**Saved data entries**:

(* ===== verification/Handlers.v ===== *)
(** * Reporting failures (zuvloop/_base.py, zuvloop/_instrumentation.py)

    The exception handlers of a loop and its telemetry: what is logged, counted, measured
    and traced when a callback fails, is slow, or when the sampler fires.  The logging and
    OpenTelemetry calls, the application's own handler, and every [repr] are calls out that
    may raise; proved: what still gets out of the handlers, that what is logged is complete
    and in order, that values are shown within their bound, and that what the native sampler
    hands over is published. *)
From Stdlib Require Import Sorting.Sorted.
From S2P Require Import Prelude.

(** ** Text

    A Python string as its code points. *)
Definition text := list Z.
Fixpoint txt (s : string) : text :=
  match s with
  | EmptyString => []
  | String a s => Z.of_N (N_of_ascii a) :: txt s
  end.
Definition newline : text := [10].
Fixpoint join (sep : text) (l : list text) : text :=
  match l with
  | [] => []
  | [x] => x
  | x :: l' => x ++ sep ++ join sep l'
  end.
(** The white space [str.rstrip] removes, as far as formatted tracebacks have any. *)
Definition is_space (c : Z) : bool := (c =? 32) || ((9 <=? c) && (c <=? 13)).
Fixpoint lstrip (l : text) : text :=
  match l with c :: l' => if is_space c then lstrip l' else l | [] => [] end.
Definition rstrip (l : text) : text := reverse (lstrip (reverse l)).

Definition _MAX_ATTRIBUTE_LENGTH : nat := 4096.
Definition ellipsis : text := [8230].
Definition _bounded (value : text) : text :=
  if Nat.leb (length value) _MAX_ATTRIBUTE_LENGTH then value
  else take (_MAX_ATTRIBUTE_LENGTH - 1) value ++ ellipsis.

(** ** Contexts

    What a handler is told: values by name. *)
Inductive cval := VNone | VText (s : text) | VExn (e : exn) | VObj (n : nat) | VContext (l : list (string * cval)).
Definition context := list (string * cval).
Fixpoint get (c : context) (k : string) : cval :=
  match c with
  | [] => VNone
  | (k', v) :: c' => if String.eqb k k' then v else get c' k
  end.

(** [sorted(context)]. *)
Fixpoint insert_key (k : string) (l : list string) : list string :=
  match l with
  | [] => [k]
  | k' :: l' => if String.leb k k' then k :: l else k' :: insert_key k l'
  end.
Definition sorted (c : context) : list string := foldr insert_key [] c.*1.

(** ** The outside *)
Inductive instrument := Meter | Tracer | Counter (name : string) | Histogram (name : string) | Gauge (name : string).
#[export] Instance instrument_eq_dec : EqDecision instrument.
Proof. solve_decision. Defined.

Inductive hevent :=
  | HAdd (i : instrument) (attributes : list (string * text))
  | HRecord (i : instrument) (v : Z)
  | HSet (i : instrument) (v : Z)
  | HSpan (start stop : Z) (attributes : list (string * text))
  | HError (message : text) (exc_info : option exn)   (* [logger.error] *)
  | HException (message : string)                     (* [logger.exception] *)
  | HHandled (ctx : option nat) (c : context).        (* the application's handler ran *)

(** The handler set, what is armed, whether slow callbacks are watched for, the instruments
    made so far ([functools.cache]), and what was emitted. *)
Record tel := Tel {
  te_tick : nat; te_handler : option nat; te_monitoring : bool; te_metrics : bool; te_slow : bool;
  te_made : list instrument; te_out : list hevent }.
Definition tel_tick s := Tel (S (te_tick s)) (te_handler s) (te_monitoring s) (te_metrics s) (te_slow s) (te_made s) (te_out s).
Definition tel_handler h s := Tel (te_tick s) h (te_monitoring s) (te_metrics s) (te_slow s) (te_made s) (te_out s).
Definition tel_monitoring s := Tel (te_tick s) (te_handler s) true (te_metrics s) (te_slow s) (te_made s) (te_out s).
Definition tel_metrics b s := Tel (te_tick s) (te_handler s) (te_monitoring s) b (te_slow s) (te_made s) (te_out s).
Definition tel_slow s := Tel (te_tick s) (te_handler s) (te_monitoring s) (te_metrics s) true (te_made s) (te_out s).
Definition tel_made i s := Tel (te_tick s) (te_handler s) (te_monitoring s) (te_metrics s) (te_slow s) (te_made s ++ [i]) (te_out s).
Definition tel_out e s := Tel (te_tick s) (te_handler s) (te_monitoring s) (te_metrics s) (te_slow s) (te_made s) (te_out s ++ [e]).

(** A task a callback belongs to; its coroutine by name, with the file and line of its code
    if it has any. *)
Record taskinfo := TaskInfo { ti_name : text; ti_id : Z; ti_done : bool; ti_qualname : text; ti_code : option (text * Z) }.

(** Tracer and meter providers, by class. *)
Inductive tprovider := NoOpTracer | ProxyTracer | RealTracer.
Inductive mprovider := NoOpMeter | ProxyMeter (real : bool) | RealMeter.

(** What every call out does: the n-th raises or not; how values print; what the telemetry
    API answers; how the application's handler ends. *)
Class Outside := {
  h_fails : nat → option exn;
  last_fails : nat → option exn;                (* [logger.exception] *)
  repr_of : cval → res text;
  str_of : cval → res text;
  type_name : cval → text;
  truthy : nat → bool;
  format_list : cval → res text;
  context_of : cval → res (option nat);
  handler_fails : nat → option exn;
  tracer_provider : nat → res tprovider;
  meter_provider : nat → res mprovider;
  handle_task : cval → option taskinfo;         (* of the handle, or the current one *)
  format_call_graph : taskinfo → res text;
  repr_text : text → text;
  hex : Z → text;
  dec : Z → text;
  now_ns : nat → Z;
  int_ns : Z → Z }.                             (* [int(duration * 1e9)] *)

Section handlers.
Context `{Out : Outside}.

(** A call out, one that leaves a trace, and the logging of last resort. *)
Definition out : M tel nat :=
  n <- gets te_tick ;; modify tel_tick ;;
  match h_fails n with Some e => raise e | None => ret n end.
Definition emit (e : hevent) : M tel unit := out ;; modify (tel_out e).
Definition log_exception (message : string) : M tel unit :=
  n <- gets te_tick ;; modify tel_tick ;;
  match last_fails n with Some e => raise e | None => modify (tel_out (HException message)) end.

(** [except SystemExit, KeyboardInterrupt: raise] [except BaseException as exc: h exc]. *)
Definition fatal (e : exn) : bool := isinstance e SystemExit || isinstance e KeyboardInterrupt.
Definition guarded (m : M tel unit) (h : exn → M tel unit) : M tel unit :=
  catch m (λ e, if fatal e then raise e else h e).

(** ** Instruments *)

(** [functools.cache]: the body runs until it has returned once; the instruments of the
    meter ask for the meter first. *)
Definition once (i : instrument) (first : M tel unit) : M tel unit :=
  made <- gets te_made ;;
  if bool_decide (i ∈ made) then ret tt else first ;; out ;; modify (tel_made i).
Definition _meter : M tel unit := once Meter (ret tt).
Definition _tracer : M tel unit := once Tracer (ret tt).
Definition cached (i : instrument) : M tel unit := once i _meter.

(** ** Providers *)
Definition tracing_provider_installed : M tel bool :=
  n <- gets te_tick ;; modify tel_tick ;; p <- of_res (tracer_provider n) ;;
  ret match p with RealTracer => true | _ => false end.
Definition metrics_provider_installed : M tel bool :=
  n <- gets te_tick ;; modify tel_tick ;; p <- of_res (meter_provider n) ;;
  ret match p with NoOpMeter => false | ProxyMeter real => real | RealMeter => true end.
Definition instrumentation_provider_installed : M tel bool :=
  t <- tracing_provider_installed ;;
  if (t : bool) then ret true else metrics_provider_installed.

(** ** Showing values *)
Definition _safe_repr (value : cval) : M tel text :=
  catch (r <- of_res (repr_of value) ;; ret (_bounded r))
    (λ e, if fatal e then raise e
          else ret (_bounded (txt "<" ++ type_name value ++ txt " repr failed>"))).

Definition capture_call_graph (handle : cval) : M tel (option text) :=
  match handle_task handle with
  | None => ret None
  | Some t =>
      if ti_done t then
        let location :=
          match ti_code t with
          | Some (file, line) =>
              txt "  |   File " ++ repr_text file ++ txt ", line " ++ dec line ++ txt ", in " ++ ti_qualname t ++ txt "()"
          | None => txt "  |   Coroutine " ++ ti_qualname t ++ txt "()"
          end in
        ret (Some (txt "* Task(name=" ++ repr_text (ti_name t) ++ txt ", id=" ++ hex (ti_id t) ++ txt ", state=done)" ++
                   newline ++ txt "  + Call stack (task already finished):" ++ newline ++ location))
      else g <- of_res (format_call_graph t) ;; ret (Some g)
  end.

(** ** Slow callbacks *)
Definition slow_attributes (shown : text) (duration thread : Z) (cpu_time : Z) (graph : option text) : list (string * text) :=
  [("code.callback"%string, shown); ("duration"%string, dec duration); ("thread.id"%string, dec thread);
   ("logfire.level_num"%string, txt "13")] ++
  (if 0 <=? cpu_time then [("cpu_time"%string, dec cpu_time)] else []) ++
  match graph with Some g => [("asyncio.call_graph"%string, _bounded g)] | None => [] end.
Definition report_slow_callback (handle : cval) (duration cpu_time thread : Z) : M tel unit :=
  guarded
    (cached (Counter "slow_callbacks") ;; emit (HAdd (Counter "slow_callbacks") []) ;;
     cached (Histogram "callback_duration") ;; emit (HRecord (Histogram "callback_duration") duration) ;;
     installed <- tracing_provider_installed ;;
     if negb installed then ret tt else
     n <- out ;;
     let ended := now_ns n in
     graph <- capture_call_graph handle ;;
     shown <- _safe_repr handle ;;
     _tracer ;; out ;;
     emit (HSpan (ended - int_ns duration) ended (slow_attributes shown duration thread cpu_time graph)))
    (λ _, ret tt).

**What to work on**: The entries above hold the needed span. Transcribe exactly the lines from the one with "Definition log_exception (message" to the one with "(** ** Instruments *)", both included.

**Result of this task**:
Definition log_exception (message : string) : M tel unit :=
  n <- gets te_tick ;; modify tel_tick ;;
  match last_fails n with Some e => raise e | None => modify (tel_out (HException message)) end.

(** [except SystemExit, KeyboardInterrupt: raise] [except BaseException as exc: h exc]. *)
Definition fatal (e : exn) : bool := isinstance e SystemExit || isinstance e KeyboardInterrupt.
Definition guarded (m : M tel unit) (h : exn → M tel unit) : M tel unit :=
  catch m (λ e, if fatal e then raise e else h e).

(** ** Instruments *)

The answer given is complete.